Start of DATA FOR THIS TASK
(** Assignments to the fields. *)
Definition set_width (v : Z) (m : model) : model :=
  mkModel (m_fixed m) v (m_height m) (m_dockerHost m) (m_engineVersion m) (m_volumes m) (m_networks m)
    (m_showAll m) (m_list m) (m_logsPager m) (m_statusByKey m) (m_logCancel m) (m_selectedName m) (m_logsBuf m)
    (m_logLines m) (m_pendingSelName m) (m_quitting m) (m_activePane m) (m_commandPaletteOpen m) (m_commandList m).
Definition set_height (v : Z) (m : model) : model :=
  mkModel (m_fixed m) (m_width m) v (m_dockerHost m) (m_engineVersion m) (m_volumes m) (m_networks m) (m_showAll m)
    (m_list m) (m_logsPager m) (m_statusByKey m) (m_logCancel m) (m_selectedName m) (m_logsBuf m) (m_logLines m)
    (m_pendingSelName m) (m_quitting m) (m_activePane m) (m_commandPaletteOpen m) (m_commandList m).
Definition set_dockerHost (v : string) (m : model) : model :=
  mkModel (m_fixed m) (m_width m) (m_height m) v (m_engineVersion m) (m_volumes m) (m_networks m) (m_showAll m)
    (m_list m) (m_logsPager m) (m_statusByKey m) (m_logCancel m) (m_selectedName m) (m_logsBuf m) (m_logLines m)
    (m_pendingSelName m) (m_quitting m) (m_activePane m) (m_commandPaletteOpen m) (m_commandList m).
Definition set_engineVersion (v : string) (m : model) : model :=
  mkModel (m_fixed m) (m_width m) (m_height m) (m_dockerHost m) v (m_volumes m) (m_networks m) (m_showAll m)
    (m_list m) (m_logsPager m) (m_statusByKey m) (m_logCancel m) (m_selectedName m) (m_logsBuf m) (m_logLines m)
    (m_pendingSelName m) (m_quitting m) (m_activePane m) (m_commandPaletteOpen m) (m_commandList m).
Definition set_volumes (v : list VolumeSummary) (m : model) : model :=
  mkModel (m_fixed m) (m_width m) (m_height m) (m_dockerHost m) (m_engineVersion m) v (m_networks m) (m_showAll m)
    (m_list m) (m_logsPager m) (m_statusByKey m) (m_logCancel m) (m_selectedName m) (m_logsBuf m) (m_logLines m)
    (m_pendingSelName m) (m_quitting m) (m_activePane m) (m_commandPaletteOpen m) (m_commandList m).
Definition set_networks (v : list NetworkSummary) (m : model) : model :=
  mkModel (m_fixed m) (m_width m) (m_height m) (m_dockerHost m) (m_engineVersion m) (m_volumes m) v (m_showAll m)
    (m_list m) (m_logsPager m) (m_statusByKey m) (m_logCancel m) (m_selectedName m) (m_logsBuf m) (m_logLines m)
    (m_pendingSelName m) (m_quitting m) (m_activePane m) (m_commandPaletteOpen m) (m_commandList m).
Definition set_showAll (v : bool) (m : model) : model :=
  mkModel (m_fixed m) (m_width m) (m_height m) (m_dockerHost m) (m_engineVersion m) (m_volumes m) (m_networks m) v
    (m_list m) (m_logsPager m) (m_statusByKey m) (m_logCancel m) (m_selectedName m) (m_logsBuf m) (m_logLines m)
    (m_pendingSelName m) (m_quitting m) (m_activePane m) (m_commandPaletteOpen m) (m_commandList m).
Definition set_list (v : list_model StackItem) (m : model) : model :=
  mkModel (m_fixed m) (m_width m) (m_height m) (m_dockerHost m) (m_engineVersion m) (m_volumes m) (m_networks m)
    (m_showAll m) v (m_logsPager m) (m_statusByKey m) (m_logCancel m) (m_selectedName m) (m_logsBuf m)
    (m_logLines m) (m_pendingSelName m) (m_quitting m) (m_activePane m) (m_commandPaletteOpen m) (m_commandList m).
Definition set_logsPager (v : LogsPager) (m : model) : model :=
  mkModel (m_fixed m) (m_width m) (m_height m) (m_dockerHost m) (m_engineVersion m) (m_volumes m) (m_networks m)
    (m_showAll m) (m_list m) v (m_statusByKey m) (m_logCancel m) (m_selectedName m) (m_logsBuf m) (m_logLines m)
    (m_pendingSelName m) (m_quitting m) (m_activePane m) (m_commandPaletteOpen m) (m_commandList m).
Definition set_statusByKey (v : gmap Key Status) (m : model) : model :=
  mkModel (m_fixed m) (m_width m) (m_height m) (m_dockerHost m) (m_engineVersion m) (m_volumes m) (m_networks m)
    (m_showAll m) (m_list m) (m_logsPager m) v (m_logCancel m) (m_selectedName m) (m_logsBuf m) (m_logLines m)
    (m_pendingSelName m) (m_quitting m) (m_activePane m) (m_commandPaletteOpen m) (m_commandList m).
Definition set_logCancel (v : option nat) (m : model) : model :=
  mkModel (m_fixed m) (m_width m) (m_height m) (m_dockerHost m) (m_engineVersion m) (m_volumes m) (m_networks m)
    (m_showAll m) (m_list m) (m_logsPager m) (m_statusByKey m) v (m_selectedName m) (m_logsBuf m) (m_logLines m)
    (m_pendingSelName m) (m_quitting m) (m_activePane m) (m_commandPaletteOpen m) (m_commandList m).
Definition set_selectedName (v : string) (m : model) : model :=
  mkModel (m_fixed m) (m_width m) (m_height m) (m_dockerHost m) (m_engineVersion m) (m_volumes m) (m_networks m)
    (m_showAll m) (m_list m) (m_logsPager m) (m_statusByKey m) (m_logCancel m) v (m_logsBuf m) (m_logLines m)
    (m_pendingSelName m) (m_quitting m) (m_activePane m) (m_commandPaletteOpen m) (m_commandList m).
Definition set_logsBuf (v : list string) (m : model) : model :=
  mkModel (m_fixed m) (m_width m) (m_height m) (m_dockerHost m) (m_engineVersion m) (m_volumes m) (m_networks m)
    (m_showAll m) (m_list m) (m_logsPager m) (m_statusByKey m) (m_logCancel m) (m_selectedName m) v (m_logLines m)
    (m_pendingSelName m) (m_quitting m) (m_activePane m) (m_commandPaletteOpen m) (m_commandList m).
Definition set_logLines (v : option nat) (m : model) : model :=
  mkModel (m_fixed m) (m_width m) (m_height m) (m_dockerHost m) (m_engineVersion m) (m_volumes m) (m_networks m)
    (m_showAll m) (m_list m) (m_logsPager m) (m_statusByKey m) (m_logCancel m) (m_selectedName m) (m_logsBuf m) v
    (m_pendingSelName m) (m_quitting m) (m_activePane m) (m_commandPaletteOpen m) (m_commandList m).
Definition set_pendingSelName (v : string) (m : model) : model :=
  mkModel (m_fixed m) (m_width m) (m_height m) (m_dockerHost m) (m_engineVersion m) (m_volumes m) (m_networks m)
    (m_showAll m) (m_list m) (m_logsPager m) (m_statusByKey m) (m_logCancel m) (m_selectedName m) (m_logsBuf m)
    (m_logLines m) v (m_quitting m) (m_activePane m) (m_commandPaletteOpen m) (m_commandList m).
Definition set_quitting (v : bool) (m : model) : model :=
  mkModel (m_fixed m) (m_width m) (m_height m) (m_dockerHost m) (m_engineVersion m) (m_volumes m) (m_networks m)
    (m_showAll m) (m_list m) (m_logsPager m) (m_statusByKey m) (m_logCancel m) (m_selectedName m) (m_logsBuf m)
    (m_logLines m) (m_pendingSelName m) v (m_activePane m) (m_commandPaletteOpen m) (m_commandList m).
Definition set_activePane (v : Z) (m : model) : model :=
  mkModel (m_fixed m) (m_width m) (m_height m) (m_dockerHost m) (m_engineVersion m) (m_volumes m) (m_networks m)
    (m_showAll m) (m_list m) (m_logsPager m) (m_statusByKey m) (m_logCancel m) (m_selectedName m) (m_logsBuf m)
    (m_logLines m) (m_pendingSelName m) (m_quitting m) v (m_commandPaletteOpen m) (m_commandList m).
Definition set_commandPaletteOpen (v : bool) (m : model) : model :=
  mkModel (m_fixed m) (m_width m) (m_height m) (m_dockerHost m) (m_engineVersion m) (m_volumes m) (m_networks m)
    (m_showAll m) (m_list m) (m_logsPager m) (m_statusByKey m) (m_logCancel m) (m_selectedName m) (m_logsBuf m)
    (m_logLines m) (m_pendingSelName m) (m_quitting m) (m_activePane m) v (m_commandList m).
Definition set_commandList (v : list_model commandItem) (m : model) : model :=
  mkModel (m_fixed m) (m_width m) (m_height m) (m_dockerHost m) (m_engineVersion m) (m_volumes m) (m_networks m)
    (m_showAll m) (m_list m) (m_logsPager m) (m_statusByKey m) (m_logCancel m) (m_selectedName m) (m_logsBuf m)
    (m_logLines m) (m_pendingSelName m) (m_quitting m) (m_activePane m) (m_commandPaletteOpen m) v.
End of DATA FOR THIS TASK
Retype the records above, but only those lines that fall between the line containing "Definition set_selectedName (v" and the line containing "v (m_logsBuf m) (m_logLines m)", with both of those lines included, exactly as written.

*SOLUTION*.
Definition set_selectedName (v : string) (m : model) : model :=
  mkModel (m_fixed m) (m_width m) (m_height m) (m_dockerHost m) (m_engineVersion m) (m_volumes m) (m_networks m)
    (m_showAll m) (m_list m) (m_logsPager m) (m_statusByKey m) (m_logCancel m) v (m_logsBuf m) (m_logLines m)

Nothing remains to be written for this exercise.